Wednesday, February 13, 2008

The Fountainhead

By Ayn Rand
This book has the charming quality of being relevant in ever era, society and business. The book's title is a reference to Rand's statement that "man's ego is the fountainhead of human progress".
This is a book that you would be tempted to visit time and again inspite of the fact that it is not one of you feel good books. What it does for you is make you question your life and the rules that you live it by.
The novel pursues the life of Howard Roark, an individualistic young architect and the people (Dominique Francon, Gail Wynand, Peter Keating and Ellsworth Toohey) that he interacts with. The stories dramatise the life of Roark (a character that is believed to be moulded after the famous and larger-than-life Frank Lloyd Wright an American architect). Roark is someone who chooses to struggle in obscurity rather than compromise his artistic and personal vision; a quality that makes him unique.
"I don't intend to build in order to have clients" Roark tells the Dean of Stanton Institute of Technology Architecture School for refusing to abide by its outdated traditions and later is expelled from the school "I intend to have clients in order to build."
This amazing self-belief in his dreams/beliefs/convictions is the quintessential of everything that this book symbolises. A paragon of veracity, he denies to fashion buildings that are not in sync with his sense of aesthetics. He chooses instead to work as laborer till he can find funding for his own projects. Later he becomes involved with wealthy Dominique a woman who combines attitude with a strong belief in openness.
Roark accepts a commission to build a public-housing project provided that no changes are made to his radical design. When a team of architects is employed to humanise his work, the enraged architect blows up the entire complex…(to give away any more details— whether he faces the trail, is punished or not would be unfair…you need to read this novel to know what happens)!

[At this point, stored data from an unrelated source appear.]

(** C3 (as amended). When the entry [A] and a file [B] require each
    other, every require site the entry reaches can be followed, the
    reachable units fit the bound, and every require cycle goes through
    both files, [analyze] fails with [CircularDependencyError] carrying a
    cycle of the require graph, in cycle order, that names both. *)
Theorem analyze_mutual_cycle (tree : Analyzer.SourceTree)
    (name : string → string)
    (engine : string → list string → option string → bool →
              LuaInstallerException + string)
    (entry : string) (bound : option Z) (B : string) :
  let A := Analyzer.canonical tree entry in
  Analyzer.is_script tree entry = true →
  Analyzer.all_followable tree A →
  Analyzer.within_bound tree A (default 36%Z bound) →
  Analyzer.requires_edge tree A A B →
  Analyzer.requires_edge tree A B A →
  (∀ c, Analyzer.is_cycle tree A c → A ∈ c ∧ B ∈ c) →
  ∃ cycle,
    outcome_of (Api.analyze (host_of tree name engine) entry bound)
    = inl (CircularDependencyError cycle)
    ∧ Analyzer.is_cycle tree A cycle ∧ A ∈ cycle ∧ B ∈ cycle.
Proof.
  intros A Hscript Hfollow Hbound HAB HBA Honly. rewrite outcome_analyze.
  destruct (AnalyzerFacts.answer_cycle tree entry (default 36%Z bound)
              Hscript Hfollow Hbound) as (cycle & Hres & Hcycle).
  { intros Hacyclic. apply (Hacyclic A); [apply rtc_refl|].
    eapply tc_l; [exact HAB|]. by apply tc_once. }
  exists cycle. split; [done|]. split; [done|]. by apply Honly.
Qed.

Roark has never been frightened of or moved by public-opinion; he signifies time and again that it is his building that is paramount to him the most and not what others think of him and his work. Wynand (a powerful newspaper mogul) asks Roark to design one last building, a skyscraper that will testify to the supremacy of man and states, "Build it as a monument to that spirit which is yours...and could have been mine."

Some Interesting facts:
* The Fountainhead was made into a Hollywood film in the year 1949 with Gary Cooper in the lead role of Howard Roark, and a screenplay by Rand herself. A MUST SEE MOVIE—it is one of those rare films that does justice to the book it is based on (definitely a collector’s item).
* The book was rejected by twelve publishers before a young editor, Archibald Ogden, at the Bobbs-Merrill Company publishing house wired to the head office, "If this is not the book for you, then I am not the editor for you." Despite generally negative reviews from the contemporary media, the book gained a following by word of mouth and sold hundreds of thousands of copies.
For detailed information on Ayn Rand and her works you can refer to the following link: http://en.wikipedia.org/wiki/Ayn_Rand

1 comment:

  1. Hey Saket, nice, neat little write-up, I must say.
    The Fountainhead is not merely a book, it is a frontal attack on the irrational and the incompetent. It is really a statement of how man 'should' be. There is a passage in the book about the Stoddard Temple trial where Dominique juxtaposes the divergent views of Roark and Toohey on humanity. She says that while Roark feels that exaltation and joy are what a human being should experience, Toohey wants humans to grovel and beg for mercy. That sums it up.